Hellseher Gaddafi?

Die Prophezeiung vom ehemaligen lybischen Staatspräsidenten Gaddafi wollte keiner hören. War er doch der Böse, der Diktator aus westlicher Sicht. 

Er war derjenige, der sich aus dem internationalem Finanzsystem verabschiedete – das war sein Todesstoß. Er war der, der Strom und Wasser für seine Bürger kostenfrei bereitstellte, Bildung ermöglichte – und vor allem für Frieden sorgte. Eben, kurz gesagt, war für den Westen der Teufel in Person.

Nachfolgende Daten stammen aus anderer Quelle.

(* ===== verification/LiveFacts.v ===== *)
(** What the live hub guarantees ([oxiroute-rtmp/src/live.rs], model in [LiveHub]):
    its memory stays within the limits in every sequence of operations, with exact
    accounting and no leaked stream; and what a viewer is shown is always a
    complete continuation of a key frame or of an audio frame of the publisher. *)

From stdpp Require Import base list gmap sorting strings.
From Stdlib Require Import ZArith Lia Strings.Byte.
From S2P Require Import Prelude Bytes Order Media LiveHub.

(** ** Sums over maps *)

Definition msum {K A} `{Countable K} (f : A -> Z) (m : gmap K A) : Z := map_fold (fun _ a acc => f a + acc) 0 m.

Section Sums.
Context {K A : Type} `{Countable K} (f : A -> Z).
Implicit Types m : gmap K A.

Lemma msum_empty : msum f (∅ : gmap K A) = 0.
Proof. done. Qed.

Lemma msum_insert m k a : m !! k = None -> msum f (<[k := a]> m) = f a + msum f m.
Proof. intros. unfold msum. rewrite map_fold_insert_L; [done| |done]. intros. lia. Qed.

Lemma msum_delete m k a : m !! k = Some a -> msum f (delete k m) = msum f m - f a.
Proof. intros. unfold msum at 2. rewrite (map_fold_delete_L _ _ k a m); [unfold msum; lia| |done]. intros. lia. Qed.

Lemma msum_update m k a b : m !! k = Some b -> msum f (<[k := a]> m) = msum f m - f b + f a.
Proof.
  intros Hk. rewrite <- (insert_delete_eq m k a), msum_insert, (msum_delete m k b) by (done || apply lookup_delete_eq).
  lia.
Qed.

(** Whatever was at a key, default or not. *)
Lemma msum_set m k a d : f d = 0 -> msum f (<[k := a]> m) = msum f m - f (default d (m !! k)) + f a.
Proof.
  intros Hd. destruct (m !! k) as [b|] eqn:E; simpl; [by apply msum_update|]. rewrite msum_insert by done. lia.
Qed.

Lemma msum_nonneg m : (forall k a, m !! k = Some a -> 0 <= f a) -> 0 <= msum f m.
Proof.
  induction m as [|k a m Hk IH] using map_ind; intros Hf; [done|]. rewrite msum_insert by done.
  pose proof (Hf k a (lookup_insert_eq _ _ _)). enough (0 <= msum f m) by lia. apply IH. intros k' a' Hk'.
  apply (Hf k'). rewrite lookup_insert_ne; [done|]. intros ->. congruence.
Qed.

Lemma msum_const m (c : Z) : (forall k a, m !! k = Some a -> f a = c) -> msum f m = c * Z.of_nat (size m).
Proof.
  induction m as [|k a m Hk IH] using map_ind; intros Hf; [rewrite map_size_empty; unfold msum; rewrite map_fold_empty; lia|].
  rewrite msum_insert, map_size_insert_None, IH, (Hf k a); [lia|apply lookup_insert_eq| |done..].
  intros k' a' Hk'. apply (Hf k'). rewrite lookup_insert_ne; [done|]. intros ->. congruence.
Qed.
End Sums.

Section Facts.
Context {T : Type} (video_codec_id : T -> option Z) (limits : LiveHubLimits).
Abbreviation Event := (MediaEvent T).
Abbreviation Queue := (SubscriberQueue (T := T)).
Abbreviation Fan := (Queue * Z * PublishReport)%type.
Abbreviation Hub := (LiveHubState (T := T)).

(** ** One queue *)

Definition payload_total (es : list Event) : Z := foldr (fun e acc => payload_len e + acc) 0 es.

Lemma payload_total_app es es' : payload_total (es ++ es') = payload_total es + payload_total es'.
Proof. induction es as [|e es IH]; simpl; [done|]. rewrite IH. lia. Qed.

Lemma payload_total_nonneg es : 0 <= payload_total es.
Proof. induction es as [|e es IH]; simpl; [done|]. pose proof (len_nonneg (payload e)). unfold payload_len. lia. Qed.

Lemma batch_size_Some n es total : batch_size n es = Some total -> total = n + payload_total es.
Proof.
  revert n; induction es as [|e es IH]; intros n E; simpl in *; [injection E; lia|].
  destruct (checked_add usize_max n (payload_len e)) as [m|] eqn:Hm; [|done]. simpl in E.
  apply checked_add_Some in Hm. apply IH in E. lia.
Qed.

Record queue_ok (q : Queue) : Prop := {
  queue_exact : queue_bytes q = payload_total (events q);
  queue_messages : len (events q) <= max_queue_messages_per_subscriber limits;
  queue_size : queue_bytes q <= max_queue_bytes_per_subscriber limits;
}.

Lemma enqueue_Some q batch total q' total' :
  enqueue q batch limits total = Some (q', total') ->
  q' = mkSubscriberQueue (events q ++ batch) (queue_bytes q + payload_total batch) (subscriber_state q) /\
  total' = total + payload_total batch /\ total' <= max_fanout_bytes limits /\
  len (events q') <= max_queue_messages_per_subscriber limits /\
  queue_bytes q' <= max_queue_bytes_per_subscriber limits.
Proof.
  unfold enqueue. destruct (checked_add _ (len (events q)) _) as [count|] eqn:E1; [|done]. simpl.
  destruct (batch_size 0 batch) as [size|] eqn:E2; [|done]. simpl.
  destruct (checked_add _ (queue_bytes q) _) as [bytes|] eqn:E3; [|done]. simpl.
  destruct (checked_add _ total _) as [all|] eqn:E4; [|done]. simpl.
  apply checked_add_Some in E1, E3, E4. apply batch_size_Some in E2. subst size.
  destruct (_ || _) eqn:E; [done|]. intros [= <- <-]. bool_inv. simpl. rewrite len_app.
  destruct E1 as [E1 _], E3 as [E3 _], E4 as [E4 _]. subst. split_and!; try lia. f_equal; lia.
Qed.

(** How a fan-out treats a queue: it stays within its limits, and the bytes of all
    queues move with it and stay within theirs. *)
Definition balanced (f f' : Fan) : Prop :=
  queue_ok f.1.1 -> f.1.2 <= max_fanout_bytes limits ->
  queue_ok f'.1.1 /\ f'.1.2 - queue_bytes f'.1.1 = f.1.2 - queue_bytes f.1.1 /\ f'.1.2 <= max_fanout_bytes limits.

#[local] Instance balanced_refl : Reflexive balanced.
Proof. intros f Hq Hm. done. Qed.
#[local] Instance balanced_trans : Transitive balanced.
Proof. intros f g h Hfg Hgh Hq Hm. destruct (Hfg Hq Hm) as (Hq' & E & Hm'). destruct (Hgh Hq' Hm') as (? & ? & ?). split_and!; [done|lia|done]. Qed.

Lemma balanced_state q total r r' s : balanced (q, total, r) (set_subscriber_state s q, total, r').
Proof. intros [H1 H2 H3] Hm. by split_and!. Qed.

Lemma balanced_report q total r r' : balanced (q, total, r) (q, total, r').
Proof. intros Hq Hm. done. Qed.

Lemma balanced_enqueue q batch total r q' total' r' s :
  enqueue q batch limits total = Some (q', total') -> balanced (q, total, r) (set_subscriber_state s q', total', r').
Proof.
  intros (-> & -> & H1 & H2 & H3)%enqueue_Some [Hx Hy Hz] Hm. simpl in *.
  split_and!; [|lia|done]. constructor; simpl; [by rewrite payload_total_app, Hx|done..].
Qed.

Lemma balanced_enqueue_same q batch total r q' total' r' :
  enqueue q batch limits total = Some (q', total') -> balanced (q, total, r) (q', total', r').
Proof.
  intros H. pose proof (balanced_enqueue q batch total r q' total' r' (subscriber_state q') H) as Hb. by destruct q'.
Qed.

Hypothesis limits_unsigned :
  0 <= max_queue_messages_per_subscriber limits /\ 0 <= max_queue_bytes_per_subscriber limits /\
  0 <= max_fanout_bytes limits /\ 0 <= max_streams limits /\ 0 <= max_subscribers limits /\
  0 < max_subscribers_per_stream limits.

Lemma queue_ok_empty s : queue_ok (mkSubscriberQueue [] 0 s).
Proof. constructor; simpl; unfold len; simpl; lia. Qed.

Lemma balanced_resynchronize s dropped f : balanced f (resynchronize s dropped f).
Proof.
  destruct f as [[q total] r]. intros [Hx Hy Hz] Hm. simpl in *. split_and!; [apply queue_ok_empty|lia|].
  pose proof (payload_total_nonneg (events q)). lia.
Qed.

Lemma balanced_bootstrap s batch f : balanced f (enqueue_bootstrap s batch limits f).
Proof.
  destruct f as [[q total] r]. unfold enqueue_bootstrap.
  destruct (enqueue q batch limits total) as [[q' total']|] eqn:E; [by eapply balanced_enqueue|apply balanced_report].
Qed.

Lemma balanced_transition t f : balanced f (apply_video_transition t f).
Proof.
  destruct f as [[q total] r]. unfold apply_video_transition. destruct t as [| |[]], (subscriber_state q);
    auto using balanced_state, balanced_resynchronize, balanced_refl.
Qed.

Lemma balanced_audio c e f : balanced f (fanout_audio_event c e limits f).
Proof.
  destruct f as [[q total] r]. unfold fanout_audio_event.
  assert (forall s batch, balanced (q, total, r) (enqueue_bootstrap s batch limits (resynchronize AwaitingKeyframe 1 (q, total, r)))) as Hkey.
  { intros. etrans; [apply balanced_resynchronize|apply balanced_bootstrap]. }
  assert (balanced (q, total, r)
    match enqueue q [e] limits total with
    | Some (q, total) => (q, total, report_add 1 0 0 r)
    | None => let f := resynchronize AwaitingMedia 1 (q, total, r) in
              if bool_decide (kind e = Audio) then enqueue_audio_bootstrap c e limits f else f
    end) as Haudio.
  { destruct (enqueue q [e] limits total) as [[q' total']|] eqn:E; [by eapply balanced_enqueue_same|].
    cbv zeta. case_bool_decide; [etrans; [apply balanced_resynchronize|apply balanced_bootstrap]|apply balanced_resynchronize]. }
  destruct (kind e); try exact Haudio; try reflexivity. cbv zeta.
  destruct (enqueue q (video_bootstrap c e) limits total) as [[q' total']|] eqn:E; [by eapply balanced_enqueue|apply Hkey].
Qed.

Lemma balanced_mixed c e f : balanced f (fanout_mixed_event c e limits f).
Proof.
  destruct f as [[q total] r]. unfold fanout_mixed_event.
  destruct (enqueue q [e] limits total) as [[q' total']|] eqn:E; [by eapply balanced_enqueue_same|].
  case_bool_decide; [apply balanced_report|]. cbv zeta.
  case_bool_decide; [etrans; [apply balanced_resynchronize|apply balanced_bootstrap]|apply balanced_resynchronize].
Qed.

Lemma balanced_fanout t c e f : balanced f (fanout_event c e limits (apply_video_transition t f)).
Proof.
  etrans; [apply (balanced_transition t)|]. set (g := apply_video_transition t f). unfold fanout_event.
  destruct (subscriber_state g.1.1); [| |apply balanced_audio|apply balanced_mixed].
  - destruct (kind e); try reflexivity; apply balanced_bootstrap.
  - case_bool_decide; [apply balanced_bootstrap|reflexivity].
Qed.

(** ** The hub *)

Record stream_ok (npub nsub : Z) (s : LiveStream (T := T)) : Prop := {
  stream_queues : forall id q, subscribers s !! id = Some q -> queue_ok q /\ id <= nsub;
  stream_viewers : Z.of_nat (size (subscribers s)) <= max_subscribers_per_stream limits;
  stream_used : publisher s = None -> subscribers s <> ∅;
  stream_publisher : forall inc, publisher s = Some inc -> inc <= npub;
}.

Definition viewers (s : LiveStream (T := T)) : Z := Z.of_nat (size (subscribers s)).
Definition stream_bytes (s : LiveStream (T := T)) : Z := sum_bytes (subscribers s).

Nun, gut 6 Jahre nach dem Mord an den lybischen Machthaber, erhört man seine Worte. Zu spät:

“Ihr sollt mich recht verstehen. Wenn ihr mich bedrängt und destabilisieren wollt, werdet ihr Verwirrung stiften, Bin Laden in die Hände spielen und bewaffnete Rebellenhaufen begünstigen. Folgendes wird sich ereignen. Ihr werdet von einer Immigrationswelle aus Afrika überschwemmt werden, die von Libyen aus nach Europa überschwappt. Es wird niemand mehr da sein, um sie aufzuhalten.”

Diese Worte äußerte Muaamar al-Gaddafi, in einem Interview mit dem französischen Journal du Dimanche, im Februar 2011.

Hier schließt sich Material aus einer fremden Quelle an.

(** The loop reads back every tag. *)
Lemma parse_encoded max times : forall fuel acc, Forall pair_ok times -> (length times <= fuel)%nat ->
  len acc + len times <= MAX_VOD_EVENTS ->
  parse_flv_tags fuel max (encode_tags ((fun p => event_tag p.1 p.2) <$> times)) acc = Some (Ok (acc ++ played max times)).
Proof.
  induction times as [|p times IH]; intros fuel acc Hf Hfuel Hn.
  { unfold played. cbn. rewrite app_nil_r. by destruct fuel. }
  apply Forall_cons_1 in Hf as [Hp Hf]. destruct fuel as [|fuel]; [simpl in Hfuel; lia|].
  rewrite len_cons in Hn. pose proof (len_nonneg times) as Hz. rewrite fmap_cons.
  change (encode_tags (?t :: ?ts)) with (encode_tag t ++ encode_tags ts).
  rewrite (parse_tag fuel max _ (Some (at_time p.1 p.2)));
    [|by apply pair_tag_ok|apply tag_event_made, Hp|unfold len in *; simpl; lia].
  rewrite IH; [|done|simpl in Hfuel; lia|].
  - unfold played. cbn [List.filter event_tag tag_time]. destruct (p.1 <=? max); [|done]. by rewrite fmap_cons, <- app_assoc.
  - cbn [event_tag tag_time]. destruct (p.1 <=? max); [rewrite len_app|]; unfold len in *; simpl; lia.
Qed.

(** Tags of metadata are passed over. *)
Definition metadata_tag (t : Tag) : Prop := tag_ok t /\ tag_type t = Tag_Metadata.

Lemma parse_skipped max tags : forall fuel rest (acc : list Event), Forall metadata_tag tags -> (length tags <= fuel)%nat ->
  len acc <= MAX_VOD_EVENTS ->
  parse_flv_tags fuel max (encode_tags tags ++ rest) acc = parse_flv_tags (fuel - length tags) max rest acc.
Proof.
  induction tags as [|t tags IH]; intros fuel rest acc Hf Hfuel Hn; [by rewrite Nat.sub_0_r|].
  apply Forall_cons_1 in Hf as [[Ht Hm] Hf]. destruct fuel as [|fuel]; [simpl in Hfuel; lia|].
  change (encode_tags (t :: tags)) with (encode_tag t ++ encode_tags tags). rewrite <- app_assoc.
  rewrite (parse_tag fuel max t None); [|done|by rewrite Hm|change (len (option_list (@None Event))) with 0; lia].
  cbn [option_list length]. rewrite app_nil_r. simpl in Hfuel. rewrite <- (IH fuel) by (done || lia). by destruct (_ <=? _).
Qed.

Lemma length_encoded tags : (length tags <= length (encode_tags tags))%nat.
Proof.
  induction tags as [|t tags IH]; [done|]. change (encode_tags (t :: tags)) with (encode_tag t ++ encode_tags tags).
  rewrite length_app. cbn [length encode_tag app]. lia.
Qed.

(** A whole file. *)
Lemma parse_recorded f limit skipped times : Forall metadata_tag skipped -> Forall pair_ok times -> len times <= MAX_VOD_EVENTS ->
  parse_flv_events (file_header f ++ encode_tags (skipped ++ ((fun p => event_tag p.1 p.2) <$> times))) limit =
  Some (Ok (played (Z.min limit u32_max) times)).
Proof.
  intros Hm Hf Hn. set (tags := skipped ++ _). pose proof (len_nonneg (encode_tags tags)) as Hr.
  assert (len (file_header f ++ encode_tags tags) = 13 + len (encode_tags tags)) as Hl by (rewrite len_app; done).
  unfold parse_flv_events. rewrite Hl. set (rest := encode_tags tags). change (slice (file_header f ++ rest) 0 3) with (lit "FLV").
  change ((file_header f ++ rest) !! 3%nat) with (Some x01). change (slice (file_header f ++ rest) 5 9) with [x00; x00; x00; x09].
  change (be_value [x00; x00; x00; x09]) with 9. rewrite !(proj2 (Z.ltb_ge _ _)) by (unfold rest; lia).
  change (beqb (lit "FLV") (lit "FLV")) with true. rewrite bool_decide_eq_true_2 by done. cbn [negb orb].
  change (drop (Z.to_nat (9 + 4)) (file_header f ++ rest)) with rest.
  pose proof (length_encoded tags) as Ht. unfold rest, tags in *. rewrite length_app, length_fmap in Ht.
  rewrite encode_tags_app, parse_skipped; [|done|rewrite length_app, <- encode_tags_app; lia|done].
  apply (parse_encoded _ times _ []); [done| |done]. rewrite length_app, <- encode_tags_app. lia.
Qed.
End Reading.

Lemma read_exact_between (x y z : bytes) a n : a = len x -> n = len y -> read_exact (x ++ y ++ z) a n = Some y.
Proof.
  intros -> ->. pose proof (len_nonneg x). pose proof (len_nonneg y). pose proof (len_nonneg z). unfold read_exact.
  rewrite (proj2 (Z.ltb_ge _ _)) by lia. rewrite (proj2 (Z.ltb_ge _ _)) by (rewrite !len_app; lia). cbn [orb].
  f_equal. by apply slice_between.
Qed.

(** The tail of a recording tells its flags and the time of its last tag. *)
Lemma inspect_recorded f before t : tag_ok t ->
  let file := file_header f ++ before ++ encode_tag t in
  inspect_tail file (len file) = Some (b2z (z2b f), tag_time t).
Proof.
  intros Ht file. pose proof (len_encode_tag t Ht) as Hl. pose proof (len_nonneg (tag_body t)) as Hb. pose proof (len_nonneg before) as Hr.
  assert (len file = 13 + len before + 15 + len (tag_body t)) as Hf
    by (unfold file; rewrite !len_app, Hl; change (len (file_header f)) with 13; lia).
  destruct (encode_tag_layout t Ht) as (size & time & u & E & Hs & Hi & Vs & Vt & Vp).
  destruct (tag_header_fields (tag_type_byte (tag_type t)) u size time [] Hs Hi) as (F1 & F2 & F3 & F4).
  set (header := _ :: size ++ _) in *. rewrite app_nil_r in F1, F2, F3. rewrite E, !len_app, len_be_bytes in Hl.
  unfold inspect_tail. rewrite (proj2 (Z.ltb_ge _ _)) by lia.
  assert (read_exact file 0 9 = Some (lit "FLV" ++ [x01; z2b f; x00; x00; x00; x09])) as ->
    by (by apply (read_exact_between [] (lit "FLV" ++ [x01; z2b f; x00; x00; x00; x09]) ([x00; x00; x00; x00] ++ before ++ encode_tag t))).
  cbn [mbind option_bind]. change (negb (beqb (slice _ 0 4) _) || _) with false. cbv iota.
  assert (read_exact file (len file - 4) 4 = Some (be_bytes 4 (11 + len (tag_body t)))) as ->.
  { assert (file = (file_header f ++ before ++ header ++ tag_body t) ++ be_bytes 4 (11 + len (tag_body t)) ++ []) as ->
      by (unfold file; by rewrite E, app_nil_r, !app_assoc).
    apply read_exact_between; [|by rewrite len_be_bytes]. rewrite !len_app, len_be_bytes. change (len []) with 0. lia. }
  cbn [mbind option_bind]. rewrite Vp, !(proj2 (Z.ltb_ge _ _)) by lia. cbn [orb].
  assert (read_exact file (len file - 4 - (11 + len (tag_body t))) 11 = Some header) as ->.
  { assert (file = (file_header f ++ before) ++ header ++ tag_body t ++ be_bytes 4 (11 + len (tag_body t))) as Ef
      by (unfold file; by rewrite E, !app_assoc).
    rewrite Hf, Ef. apply read_exact_between; [|done]. rewrite len_app. change (len (file_header f)) with 13. lia. }
  cbn [mbind option_bind]. rewrite F1, F2, F3, Vs. change ([u] ++ time) with (u :: time).
  rewrite Vt, Z.add_comm, Z.eqb_refl. done.
Qed.

(** ** Recordings *)

Section Recordings.
Context {W Io T : Type} `{!WriteSeek W Io, !RecordedFile W Io}.
Abbreviation Muxer := (FlvMuxer W).
Abbreviation Event := (MediaEvent T).
Abbreviation Session := (Session (T := T)).
Abbreviation session_ok := (session_ok (Io := Io) (T := T)).

(** Recording a session with a muxer, on a fresh file, or after what a file holds. *)
Definition record_session (m : Muxer) (s : Session) : result W (FlvMuxerError Io) :=
  match write_events (session_events s) m with
  | (Ok _, m) => FlvMuxer_close m
  | (Err e, _) => Err e
  end.

Definition record_new (w : W) (s : Session) : result W (FlvMuxerError Io) :=
  match FlvMuxer_new w with
  | (Ok m, _) => record_session m s
  | (Err e, _) => Err e
  end.

(** [None] is a file that was refused. *)
Fixpoint record_more (w : W) (ss : list Session) : option (result W (FlvMuxerError Io)) :=
  match ss with
  | [] => Some (Ok w)
  | s :: ss =>
      tail ← inspect_tail (contents w) (len (contents w));
      match record_session (FlvMuxer_resume w tail.1 tail.2) s with
      | Ok w => record_more w ss
      | Err e => Some (Err e)
      end
  end.

Definition record_sessions (w : W) (s : Session) (ss : list Session) : option (result W (FlvMuxerError Io)) :=
  match record_new w s with
  | Ok w => record_more w ss
  | Err e => Some (Err e)
  end.

(** The time of the last frame of a session, from which the next one goes on. *)
Definition session_end (base : Z) (s : Session) : Z :=
  frame_time base (timestamp_ms (s_first s)) (timestamp_ms (default (s_first s) (last (s_rest s)))).

Fixpoint sessions_times (base : Z) (ss : list Session) : list (Z * Event) :=
  match ss with
  | [] => []
  | s :: ss => session_times base s ++ sessions_times (session_end base s) ss
  end.

Lemma frame_time_range base first time : 0 <= base <= u32_max -> 0 <= frame_time base first time <= u32_max.
Proof.
  intros Hb. unfold frame_time, saturating_add, relative_timestamp, wrapping_sub.
  pose proof (Z.mod_pos_bound (time - first) (u32_max + 1) ltac:(done)). unfold u32_max in *. case_match; lia.
Qed.

Lemma session_pairs base s : session_ok s -> 0 <= base <= u32_max -> Forall pair_ok (session_times base s).
Proof.
  intros [Hm _ _ _ _] Hb. unfold session_events in Hm. rewrite !Forall_app in Hm. destruct Hm as (Hh & _ & Hr).
  unfold session_times. apply Forall_app. split; apply Forall_fmap.
  - eapply Forall_impl; [exact Hh|]. by intros e He.
  - eapply Forall_impl; [exact Hr|]. intros e He. split; [by apply frame_time_range|done].
Qed.

Lemma session_times_last base s : exists before e, session_times base s = before ++ [(session_end base s, e)].
Proof.
  unfold session_times, session_end. set (g := fun e => (frame_time base _ (timestamp_ms e), e)).
  destruct (s_rest s) as [|x l _] eqn:E using rev_ind; [by eexists _, _|].
  rewrite last_snoc, fmap_cons, fmap_app. eexists (_ ++ g (s_first s) :: (g <$> l)), x. by rewrite <- app_assoc.
Qed.

(** The file holds the messages, up to the last at a time. *)
Definition recorded (w : W) (times : list (Z * Event)) (last_time : Z) : Prop :=
  at_end w /\ (exists f, contents w = file_header f ++ encode_tags ((fun p => event_tag p.1 p.2) <$> times)) /\
  Forall pair_ok times /\ (exists before e, times = before ++ [(last_time, e)]).

Lemma record_session_spec base s m f times : session_ok s -> 0 <= base <= u32_max -> Forall pair_ok times ->
  mux_is base None [] false false false m -> at_end (writer m) ->
  contents (writer m) = file_header f ++ encode_tags ((fun p => event_tag p.1 p.2) <$> times) ->
  match record_session m s with
  | Ok w => recorded w (times ++ session_times base s) (session_end base s)
  | Err e => exists io, e = FlvIo io
  end.
Proof.
  intros Hs Hb Hp Hm He Hc. unfold record_session. pose proof (emits_session base s m Hs Hm He) as H.
  destruct (write_events (session_events s) m) as [[[]|e] m']; [|done]. destruct H as (Hc' & He' & _ & Hh).
  rewrite Hc, <- app_assoc, <- encode_tags_app in Hc'. unfold session_tags in Hc'. rewrite <- fmap_app in Hc'.
  pose proof (close_spec m' f _ He' Hh Hc') as H. destruct (FlvMuxer_close m') as [w|e]; [|done]. destruct H as [H1 H2].
  split_and!; [done|by eexists| |].
  - apply Forall_app. split; [done|by apply session_pairs].
  - destruct (session_times_last base s) as (before & e & ->). exists (times ++ before), e. by rewrite app_assoc.
Qed.

Lemma record_new_spec w s : session_ok s -> contents w = [] -> position w = 0 ->
  match record_new w s with
  | Ok w => recorded w (session_times 0 s) (session_end 0 s)
  | Err e => exists io, e = FlvIo io
  end.
Proof.
  intros Hs Hw Hp. unfold record_new, FlvMuxer_new.
  destruct (stream_position w) as [[p|e] w1] eqn:E1; [|by eexists]. apply stream_position_spec in E1 as (-> & P1 & C1).
  destruct (write_all FLV_HEADER w1) as [[[]|e] w2] eqn:E2; [|by eexists].
  pose proof (write_all_position _ _ _ E2) as P2. apply write_all_contents in E2; [|rewrite C1, P1, Hw, Hp; done].
  rewrite P1, C1, Hw, Hp in *. apply (record_session_spec 0 s _ 0 []); try done. unfold at_end. cbn [writer].
  rewrite P2, E2. done.
Qed.

(** A recorded file is always taken up again. *)
Lemma record_more_spec ss : forall w times last_time, Forall session_ok ss -> recorded w times last_time ->
  exists r, record_more w ss = Some r /\
  match r with
  | Ok w => exists last_time', recorded w (times ++ sessions_times last_time ss) last_time'
  | Err e => exists io, e = FlvIo io
  end.
Proof.
  induction ss as [|s ss IH]; intros w times last_time Hs Hw.
  { eexists. split; [done|]. cbn. rewrite app_nil_r. by exists last_time. }
  apply Forall_cons_1 in Hs as [Hs Hss]. destruct Hw as (He & (f & Hc) & Hp & before & e & ->).
  pose proof Hp as [Hp0 [[Hl Hm] _]%Forall_cons_1]%Forall_app. cbn [record_more].
  assert (inspect_tail (contents w) (len (contents w)) = Some (b2z (z2b f), last_time)) as ->.
  { rewrite Hc, fmap_app, encode_tags_app. unfold encode_tags at 2 4. cbn [list_fmap fmap concat]. rewrite app_nil_r.
    apply (inspect_recorded f _ (event_tag last_time e)). by apply (pair_tag_ok (last_time, e)). }
  cbn [mbind option_bind fst snd].
  pose proof (record_session_spec last_time s (FlvMuxer_resume w (b2z (z2b f)) last_time) f _ Hs Hl Hp) as H.
  destruct (record_session _ s) as [w'|e']; [|by eexists; split; [done|]; apply H].
  destruct (IH w' _ _ Hss (H ltac:(done) He Hc)) as (r & Hr & H'). exists r. split; [done|].
  cbn [sessions_times]. rewrite app_assoc. done.
Qed.
End Recordings.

Nicht nur der Demokratiebringer, der Westen, hat diese Situation unterschätzt, obwohl Warnungen ausgesprochen wurden. Gaddafi hatte es geschafft, verfeindete Clans, Sippen und religiöse Gruppen zu vereinen. Durch die Intervention der USA und dessen Partner, wurde nicht nur die Situation verschärft. Viel mehr legte man es auf Unruhen bis zum Bürgerkrieg an und verzichtete auf die Weitsicht. Medial ging es um die Demokratie, um Menschenrechte. Intern um Öl, Geld und Macht.